The first session of the 71st Colorado General Assembly ended on Wednesday, May 12. Six bills affecting PERA were introduced, two of which passed and are awaiting review before being sent to the governor. Three bills, all of which were opposed by the PERA Board of Trustees, failed in the House Committee on State, Veterans, & Military Affairs. Another bill the PERA Board did not have the opportunity to vote on failed in the Senate Committee on Finance. A summary of that legislation is below.


House Bill 17-1265

PERA Judicial Division Total Employer Contribution

Concerning an increase in the total employer contribution for employers in the Judicial Division of the Public Employees’ Retirement Association.

Summary: The Judicial Division Amortization Equalization Disbursement (AED) was capped at 2.20% in 2010. The Supplemental Amortization Equalization Disbursement (SAED) was capped at 1.50% in 2010. This bill would increase the AED and SAED to 3.4% each beginning in 2019 and increase each disbursement rate by .4% every year thereafter until they cap at 5% in 2023.

Sponsors: Rep. KC Becker (D-Boulder) and Rep. Dan Nordberg (R-Colorado Springs) | Sen. Andy Kerr (D-Lakewood) and Sen. Kevin Priola (R-Henderson)

Status: Passed by the legislature, pending review by the governor.

PERA Board position: Support


House Bill 17-1176

PERA Retirees Employed By Rural School Districts

Concerning an extension of the employment after retirement limitations for retirees of the public employees’ retirement association employed by a rural school district after retirement.

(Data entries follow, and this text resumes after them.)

(** Closing a batch is final for its contents: the count carried by the
    [BatchClosed] event, and every provider's stored list in that batch,
    stay as they are through every later sequence of transactions. *)
Theorem closeBatch_freezes_batch (E : Engine) (this : Z) (env : Env)
    (s s' : State) (events : list Event) (b : Z) (txs : list (Env * Call))
    (p : Z) :
  reachable E this s ->
  closeBatch env s b = Ok (s', events) ->
  events = [BatchClosedEvent b (rd_uint (batchSubmissionCount s) b)] /\
  rd_uint (batchSubmissionCount (run E this s' txs)) b
    = rd_uint (batchSubmissionCount s) b /\
  dataPoints (run E this s' txs) b p = dataPoints s b p.
Proof.
  intros Hs Hrun.
  assert (HI' : Inv s').
  { pose proof (Inv_step E this s (env, CallCloseBatch b)
                  (reachable_Inv E this s Hs)) as H.
    unfold step in H. simpl in H. now rewrite Hrun in H. }
  destruct (reachable_Inv E this s Hs) as [_ J2 _ _].
  revert Hrun. unfold closeBatch, onlyOwner, whenNotPaused.
  split_guards; try discriminate.
  intros H. injection H as <- <-.
  split; [reflexivity|].
  apply J2 in Hguard1. unfold batch_known in Hguard1.
  set (s0 := set_isBatchOpen s b false) in *.
  assert (Hgen : forall txs0 s1,
    Inv s1 -> b <= currentBatchId s1 -> rd_bool (isBatchOpen s1) b = false ->
    rd_uint (batchSubmissionCount (run E this s1 txs0)) b
      = rd_uint (batchSubmissionCount s1) b /\
    dataPoints (run E this s1 txs0) b p = dataPoints s1 b p).
  { induction txs0 as [|t txs0 IH]; intros s1 HI1 Hk1 Hc1; simpl.
    - split; reflexivity.
    - destruct (step_frozen E this s1 t b p HI1 Hk1 Hc1) as [Hcnt Hdat].
      destruct (IH (step E this s1 t)) as [Hcnt' Hdat'].
      + now apply Inv_step.
      + pose proof (step_currentBatchId E this s1 t). lia.
      + now apply step_closed_stays_closed.
      + split; congruence. }
  apply (Hgen txs s0 HI').
  - simpl. lia.
  - apply rd_bool_insert_eq.
Qed.

Lemma closeBatch_freezes_batch_witness :
  reachable MockEngine mock_this both_submitted /\
  is_ok (closeBatch (anyone 1 300) both_submitted 1) = true /\
  rd_uint
    (batchSubmissionCount
       (run MockEngine mock_this
          (state_after both_submitted
             (closeBatch (anyone 1 300) both_submitted 1))
          [tx 2 400 0 (CallSubmit 1 [9]); tx 1 500 0 CallOpenBatch])) 1 = 2.
Proof.
  assert (Hreach : reachable MockEngine mock_this both_submitted).
  { apply reachable_run. apply reachable_deployed. }
  split; [exact Hreach|].
  destruct (closeBatch (anyone 1 300) both_submitted 1) as [[s' ev]|e]
    eqn:Hrun; [|vm_compute in Hrun; discriminate].
  split; [reflexivity|].
  destruct (closeBatch_freezes_batch MockEngine mock_this (anyone 1 300)
              both_submitted s' ev 1
              [tx 2 400 0 (CallSubmit 1 [9]); tx 1 500 0 CallOpenBatch] 2
              Hreach Hrun) as (_ & Hcount & _).
  simpl state_after. rewrite Hcount. vm_compute. reflexivity.
Defined.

Summary: The bill modifies the current PERA employment after retirement provisions for certain retirees hired by an employer in the school division if:

  • The employer that hires the service retiree is a rural school district as determined by the department of education based on certain criteria and the school district enrolls 6,500 students or fewer in kindergarten through 12th grade;
  • The school district hires the service retiree for the purpose of providing classroom instruction or school bus transportation to students enrolled by the district or for the purpose of being a school food services cook; and
  • The school district determines that there is a critical shortage of qualified teachers, school bus drivers, or school food services cooks, as applicable, and that the service retiree has specific experience, skills, or qualifications that would benefit the district.

Sponsors: Rep. Jon Becker (R-Fort Morgan) and Rep. Barbara McLachlan (D-Durango) | Sen. Jerry Sonnenberg (R-Sterling)

Status: Passed by the legislature, pending review by the governor.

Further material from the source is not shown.